Friday, October 5, 2007

What I do all day.

In publishing we sometimes say that what we do is reject things, and so if we have a lot of things going on, it's because we're not working enough. Here is a nice summary of rejection. Rejecting isn't as bad as it might seem, Rachel Toor tells her audience of academics. And, by and large, she's right. Were her column more in the genre of bleak humor, she might have mentioned that no one inside a publishing house says "reject"; "kill" is the preferred term. And that the flipside to the "nice kill" is the "short kill." "We cannot express interest in your manuscript," it might say, and, since the topic of killing is close at hand, it's unsigned and unattributed to one editor, lest that act be literalized (or, I supposed, actualized) while it is turned around on the editor.

See also Sturgeon's Law.

2 comments:

cafiend said...

Good to have a look at the hidden processes that have provided me with so many unsigned, depressing messages over the years.
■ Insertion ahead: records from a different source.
(* ===== verification/PmksaRefine.v ===== *)
(** * The PMKSA cache: what its functions do to the lists

    For every function of [PmksaCache] the result and the new lists, given a
    heap that stands for some lists: loops end within their fuel and no pointer
    to a freed entry is followed. *)

From stdpp Require Import gmap sorting.
From S2P Require Import Prelude Bytes WpaKeys PmksaCache PmksaProofs.

(** ** Entries kept *)

Lemma ids_keep_In f x l : x ∈ l -> f x = true -> x.1 ∈ ids (keep f l).
Proof. intros Hx Hf. apply list_elem_of_fmap_2. by apply elem_of_keep. Qed.

Lemma keep_ext f g l : (forall x, x ∈ l -> f x = g x) -> keep f l = keep g l.
Proof.
  induction l as [|x l IH]; intros Hfg; [done|].
  assert (IHl : keep f l = keep g l) by (apply IH; intros y Hy; apply Hfg; by right).
  assert (Hx : f x = g x) by (apply Hfg; left). unfold keep in *. rewrite !filter_cons, Hx.
  case_decide; by rewrite IHl.
Qed.

Lemma a_keep_ext f g s :
  (forall x, x ∈ by_expiry s -> f x = g x) -> (forall x, x ∈ by_age s -> f x = g x) ->
  a_keep f s = a_keep g s.
Proof.
  intros H1 H2. unfold a_keep. by rewrite (keep_ext f g (by_expiry s)), (keep_ext f g (by_age s)).
Qed.

Lemma a_keep_keep f g s : a_keep f (a_keep g s) = a_keep (fun x => f x && g x) s.
Proof.
  unfold a_keep. cbn [by_expiry by_age stas]. rewrite !keep_keep. f_equal.
  rewrite <- list_fmap_compose. apply list_fmap_ext. intros _ [q|] _; [|done]. cbn [compose].
  destruct (decide (q ∈ ids (keep g (by_expiry s)))) as [Hin|Hout].
  - by rewrite (bool_decide_eq_true_2 (q ∈ ids (keep g _))).
  - rewrite (bool_decide_eq_false_2 (q ∈ ids (keep g _))) by done.
    rewrite bool_decide_eq_false_2; [done|]. intros Hin. apply Hout.
    rewrite <- keep_keep in Hin. by apply ids_keep_elem in Hin.
Qed.

Lemma a_keep_all f more w s :
  rep more w s -> (forall x, x ∈ by_expiry s -> f x = true) -> a_keep f s = s.
Proof.
  intros R Hf. unfold a_keep.
  assert (He : keep f (by_expiry s) = by_expiry s) by (apply keep_all; by apply Forall_forall).
  rewrite He, (keep_all f (by_age s)).
  - destruct s as [a b l]. f_equal. rewrite <- (list_fmap_id l) at 2.
    apply list_fmap_ext. intros i p Hp.
    pose proof (Forall_lookup_1 _ _ _ _ (rep_live _ _ _ R) Hp) as Hl. cbn in Hl |- *.
    destruct p as [q|]; [|done]. by rewrite bool_decide_eq_true_2 by by apply Hl.
  - apply Forall_forall. intros x Hx. apply Hf. by rewrite <- (rep_perm _ _ _ R).
Qed.

(** Freeing an entry that is not kept anyway. *)
Lemma a_keep_free f more w s p e :
  rep more w s -> (p, e) ∈ by_expiry s -> f (p, e) = false -> a_keep f (a_free p s) = a_keep f s.
Proof.
  intros R Hp Hf. unfold a_free. rewrite a_keep_keep.
  assert (Hx : forall x, x ∈ by_expiry s -> f x && other_than p x = f x).
  { intros [q eq] Hx. unfold other_than. cbn [fst]. case_bool_decide as Hq; [|by rewrite andb_true_r].
    subst q. rewrite (nodup_id_unique (by_expiry s) p eq e), Hf by (done || apply (rep_nodup _ _ _ R)).
    done. }
  apply a_keep_ext; [done|]. intros x Hx'. apply Hx. by rewrite <- (rep_perm _ _ _ R).
Qed.

Lemma rep_fuel more w s : rep more w s -> (length (by_expiry s) < passes (heap w))%nat.
Proof.
  intros R. apply (chain_passes by_next (heap w) (pmksa w)); [apply (rep_list _ _ _ R)|].
  apply (rep_nodup _ _ _ R).
Qed.

(** What the loops preserve besides [rep]. *)
Definition frame (more : gset positive) (w w' : W) : Prop :=
  timeout w' = timeout w /\ forall q, q ∈ more -> heap w' !! q = heap w !! q.

Lemma frame_refl more w : frame more w w. Proof. done. Qed.
Lemma frame_trans more w1 w2 w3 : frame more w1 w2 -> frame more w2 w3 -> frame more w1 w3.
Proof.
  intros [T1 H1] [T2 H2]. split; [by rewrite T2|]. intros q Hq. by rewrite H2, H1.
Qed.

(** The entries allocated and not linked are not on the lists. *)
Definition apart (more : gset positive) (s : acache) : Prop :=
  forall q, q ∈ more -> q ∉ ids (by_expiry s).
Lemma apart_keep f more s : apart more s -> apart more (a_keep f s).
Proof. intros Ha q Hq Hi. apply (Ha q Hq). by apply ids_keep_elem in Hi. Qed.

Lemma free_entry_holds more w s p :
  rep more w s -> apart more s -> p ∈ ids (by_expiry s) ->
  exists w', pmksa_cache_free_entry p w = Some w' /\ rep more w' (a_free p s) /\ frame more w w'.
Proof.
  intros R Ha Hp. destruct (free_entry_rep more w s p R Hp) as (w' & E & R' & Ht & Hh).
  { intros Hm. by apply (Ha p). }
  exists w'. split_and!; [done..|]. split; [done|]. intros q Hq. apply Hh. by apply Ha.
Qed.

Lemma rep_head more w s p e l :
  rep more w s -> by_expiry s = (p, e) :: l ->
  pmksa w = Some p /\ exists e', heap w !! p = Some e' /\ erase e' = e.
Proof.
  intros R E. pose proof (rep_list _ _ _ R) as Hc. rewrite E in Hc.
  destruct Hc as (-> & e' & Hp & He & _). split; [done|]. by exists e'.
Qed.

Lemma a_free_head more w s p e l :
  rep more w s -> by_expiry s = (p, e) :: l -> by_expiry (a_free p s) = l.
Proof.
  intros R E. unfold a_free, a_keep. cbn [by_expiry].
  pose proof (rep_nodup _ _ _ R) as Hn. rewrite E in Hn |- *. apply (keep_other_split p e [] l Hn).
Qed.

(** ** Flushing, expiring, disconnecting *)

Lemma rep_nil more w s : rep more w s -> by_expiry s = [] -> pmksa w = None.
Proof. intros R E. pose proof (rep_list _ _ _ R) as Hc. by rewrite E in Hc. Qed.

Lemma erase_expiration e : expiration (erase e) = expiration e. Proof. by destruct e. Qed.

(** A loop that frees the first entry until it may stay. *)
Lemma free_heads more (stop : aentry -> bool) (loop : nat -> W -> option W) :
  (forall fuel w s x l, rep more w s -> by_expiry s = x :: l -> stop x = false ->
     loop (S fuel) w = (w ← pmksa_cache_free_entry x.1 w; loop fuel w)) ->
  (forall fuel w s, rep more w s -> match by_expiry s with [] => True | x :: _ => stop x = true end ->
     loop (S fuel) w = Some w) ->
  (forall x y, expires_first x y -> stop x = true -> stop y = true) ->
  forall fuel w s, rep more w s -> apart more s -> (length (by_expiry s) < fuel)%nat ->
  exists w', loop fuel w = Some w' /\ rep more w' (a_keep stop s) /\ frame more w w'.
Proof.
  intros Hgo Hstop Hmono. induction fuel as [|fuel IH]; intros w s R Ha Hf; [lia|].
  destruct (by_expiry s) as [|[p e] l] eqn:E.
  - exists w. split_and!; [by apply (Hstop _ _ s); [|rewrite E]| |apply frame_refl].
    rewrite (a_keep_all stop more w s R); [done|]. rewrite E. intros x Hx. by apply elem_of_nil in Hx.
  - destruct (stop (p, e)) eqn:Es.
    + exists w. split_and!; [by apply (Hstop _ _ s); [|rewrite E]| |apply frame_refl].
      rewrite (a_keep_all stop more w s R); [done|]. rewrite E. intros x Hx.
      apply elem_of_cons in Hx as [->|Hx]; [done|]. apply (Hmono (p, e)); [|done].
      pose proof (rep_sorted _ _ _ R) as Hs. rewrite E in Hs. apply StronglySorted_inv in Hs as [_ Hs].
      rewrite Forall_forall in Hs. by apply Hs.
    + rewrite (Hgo _ _ s (p, e) l R E Es).
      destruct (free_entry_holds more w s p R Ha) as (w1 & Ew & R1 & F1); [rewrite E; left|].
      cbn [fst]. rewrite Ew. cbn [mbind option_bind].
      destruct (IH w1 (a_free p s) R1) as (w2 & Ew2 & R2 & F2).
      * by apply apart_keep.
      * rewrite (a_free_head _ _ _ _ _ _ R E). cbn [length] in Hf. lia.
      * exists w2. split_and!; [done| |by apply (frame_trans _ _ w1)].
        erewrite <- a_keep_free; [exact R2|exact R| |exact Es]. rewrite E. left.
Qed.

Lemma auth_flush_holds more w s :
  rep more w s -> apart more s ->
  exists w', pmksa_cache_auth_flush w = Some w' /\ rep more w' (a_keep (fun _ => false) s) /\
    frame more w w'.
Proof.
  intros R Ha. apply (free_heads more (fun _ => false) flush_loop);
    [| |done|done|done|by apply (rep_fuel more)]; clear w s R Ha.
  - intros fuel w s [p e] l R E _. cbn [flush_loop fst].
    by destruct (rep_head _ _ _ _ _ _ R E) as [-> _].
  - intros fuel w s R E. cbn [flush_loop]. destruct (by_expiry s) as [|x l] eqn:El; [|done].
    by rewrite (rep_nil _ _ _ R El).
Qed.

Definition not_expired (now : Z) (x : aentry) : bool := now <? expiration x.2.

Lemma expire_loop_holds more now w s :
  rep more w s -> apart more s ->
  exists w', expire_loop (passes (heap w)) now w = Some w' /\
    rep more w' (a_keep (not_expired now) s) /\ frame more w w'.
Proof.
  intros R Ha. apply (free_heads more (not_expired now) (fun fuel => expire_loop fuel now));
    [| | |done|done|by apply (rep_fuel more)]; clear w s R Ha; unfold not_expired.
  - intros fuel w s [p e] l R E Hs. cbn [expire_loop fst snd] in *.
    destruct (rep_head _ _ _ _ _ _ R E) as (-> & e' & -> & <-). rewrite erase_expiration in Hs.
    cbn [mbind option_bind]. destruct (Z.leb_spec (expiration e') now); [done|].
    apply Z.ltb_ge in Hs; lia.
  - intros fuel w s R Hs. cbn [expire_loop]. destruct (by_expiry s) as [|[p e] l] eqn:E.
    + by rewrite (rep_nil _ _ _ R E).
    + destruct (rep_head _ _ _ _ _ _ R E) as (-> & e' & -> & <-). cbn [snd] in Hs.
      rewrite erase_expiration in Hs. cbn [mbind option_bind].
      apply Z.ltb_lt in Hs. destruct (Z.leb_spec (expiration e') now); [lia|done].
  - unfold expires_first. intros x y Hxy Hx. apply Z.ltb_lt in Hx. apply Z.ltb_lt. lia.
Qed.

(** When the timeout is due that [pmksa_cache_set_expiration] registers. *)
Definition due (now : Z) (l : list aentry) : option Z :=
  match l with
  | [] => None
  | x :: _ => Some (now + (Z.max 0 (i32 (expiration x.2 - now)) + 1))
  end.

Lemma set_expiration_holds more now w s :
  rep more w s ->
  exists w', pmksa_cache_set_expiration now w = Some w' /\ rep more w' s /\ heap w' = heap w /\
    timeout w' = due now (by_expiry s).
Proof.
  intros R. unfold pmksa_cache_set_expiration. cbv zeta. cache_simpl.
  destruct (by_expiry s) as [|[p e] l] eqn:E; cbn [due].
  - rewrite (rep_nil _ _ _ R E). eexists. split_and!; [done| |done|done].
    destruct R. split; cache_simpl; try done.
  - destruct (rep_head _ _ _ _ _ _ R E) as (-> & e' & -> & <-). cbn [mbind option_bind snd].
    rewrite erase_expiration. eexists. split_and!; [done| |done|].
    + destruct R. split; cache_simpl; done.
    + cache_simpl. do 3 f_equal. destruct (Z.ltb_spec (i32 (expiration e' - now)) 0); lia.
Qed.

Lemma expire_holds more now w s :
  rep more w s -> apart more s ->
  exists w', pmksa_cache_expire now w = Some w' /\ rep more w' (a_keep (not_expired now) s) /\
    timeout w' = due now (keep (not_expired now) (by_expiry s)) /\
    (forall q, q ∈ more -> heap w' !! q = heap w !! q).
Proof.
  intros R Ha. destruct (expire_loop_holds more now w s R Ha) as (w1 & E1 & R1 & _ & F1).
  destruct (set_expiration_holds more now w1 _ R1) as (w2 & E2 & R2 & H2 & T2).
  exists w2. unfold pmksa_cache_expire. rewrite E1. cbn [mbind option_bind].
  split_and!; [done..|]. intros q Hq. by rewrite H2, F1.
Qed.

Lemma chain_next lk h pos l1 p e l2 :
  chain lk h pos (l1 ++ (p, e) :: l2) ->
  exists e', h !! p = Some e' /\ erase e' = e /\ link_get lk e' = head_ptr l2.
Proof.
  intros Hc. destruct (chain_split _ _ _ _ _ Hc) as (pos' & Hc').
  destruct Hc' as (_ & e' & Hp & He & Hc'). exists e'. split_and!; [done..|]. by apply chain_head in Hc'.
Qed.

Lemma das_attr_match_erase e attr : das_attr_match (erase e) attr = das_attr_match e attr.
Proof. by destruct e. Qed.

Definition das_matches (attr : radius_das_attrs) (x : aentry) : bool :=
  negb (das_attr_match x.2 attr =? 0).
Definition das_keeps (attr : radius_das_attrs) (x : aentry) : bool := negb (das_matches attr x).

Lemma keep_cons f x l : keep f (x :: l) = if f x then x :: keep f l else keep f l.
Proof. unfold keep. rewrite filter_cons. destruct (f x); by case_decide. Qed.

Lemma das_loop_holds more attr w s fuel ahead rest found :
  rep more w s -> apart more s -> by_expiry s = ahead ++ rest ->
  Forall (fun x => das_matches attr x = false) ahead -> (length rest < fuel)%nat ->
  exists w', das_loop fuel attr (head_ptr rest) found w
             = Some (found + Z.of_nat (length (keep (das_matches attr) rest)), w') /\
    rep more w' (a_keep (das_keeps attr) s) /\ frame more w w'.
Proof.
  revert w s ahead rest found. induction fuel as [|fuel IH]; intros w s ahead rest found R Ha E Hd Hf;
    [lia|].
  destruct rest as [|[p e] rest]; cbn [das_loop head_ptr head fmap option_fmap option_map fst].
  - exists w. split_and!; [by rewrite Z.add_0_r| |apply frame_refl].
    rewrite (a_keep_all (das_keeps attr) more w s R); [done|]. rewrite E, app_nil_r.
    intros x Hx. rewrite Forall_forall in Hd. unfold das_keeps. by rewrite Hd.
  - pose proof (rep_list _ _ _ R) as Hc. rewrite E in Hc.
    destruct (chain_next _ _ _ _ _ _ _ Hc) as (e' & -> & He & Hn). cbn [link_get by_next] in Hn.
    cbn [mbind option_bind]. rewrite Hn, <- (das_attr_match_erase e'), He.
    change (negb (das_attr_match e attr =? 0)) with (das_matches attr (p, e)).
    cbn [length] in Hf. rewrite keep_cons. destruct (das_matches attr (p, e)) eqn:Em.
    + assert (Hin : (p, e) ∈ by_expiry s) by (rewrite E; apply elem_of_app; right; left).
      destruct (free_entry_holds more w s p R Ha) as (w1 & Ew & R1 & F1).
      { by apply (list_elem_of_fmap_2 fst _ (p, e)). }
      rewrite Ew. cbn [mbind option_bind].
      destruct (IH w1 (a_free p s) ahead rest (found + 1) R1) as (w2 & Ew2 & R2 & F2);
        [by apply apart_keep| |done|lia|].
      * unfold a_free, a_keep. cbn [by_expiry]. pose proof (rep_nodup _ _ _ R) as Hnd.
        rewrite E in Hnd |- *. by apply keep_other_split.
      * exists w2. rewrite Ew2. cbn [length]. split_and!; [|..|by apply (frame_trans _ _ w1)].
        -- do 2 f_equal. lia.
        -- erewrite <- a_keep_free; [exact R2|exact R|exact Hin|]. unfold das_keeps. by rewrite Em.
    + apply (IH w s (ahead ++ [(p, e)]) rest found); [done|done| | |lia].
      * by rewrite <- app_assoc.
      * apply Forall_app. split; [done|]. by constructor.
Qed.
I almost got a job in publishing, almost 20 years ago. It fell through. Shortly thereafter I got a job in a bike/XC ski shop "until I find something better or start consistently selling work."

Neither has come to pass.

Creative people are a dime a bushel, it would seem. But it's something to do.

Dingbat said...

I'm actually working up a blog post on writing, publishing, and distribution, and how the economics of things are such that books (perhaps magazines, too) are becoming the best channel for less and less writing. Publishing has never paid off terribly well for authors (in either full or part-time employment), but things may be looking up.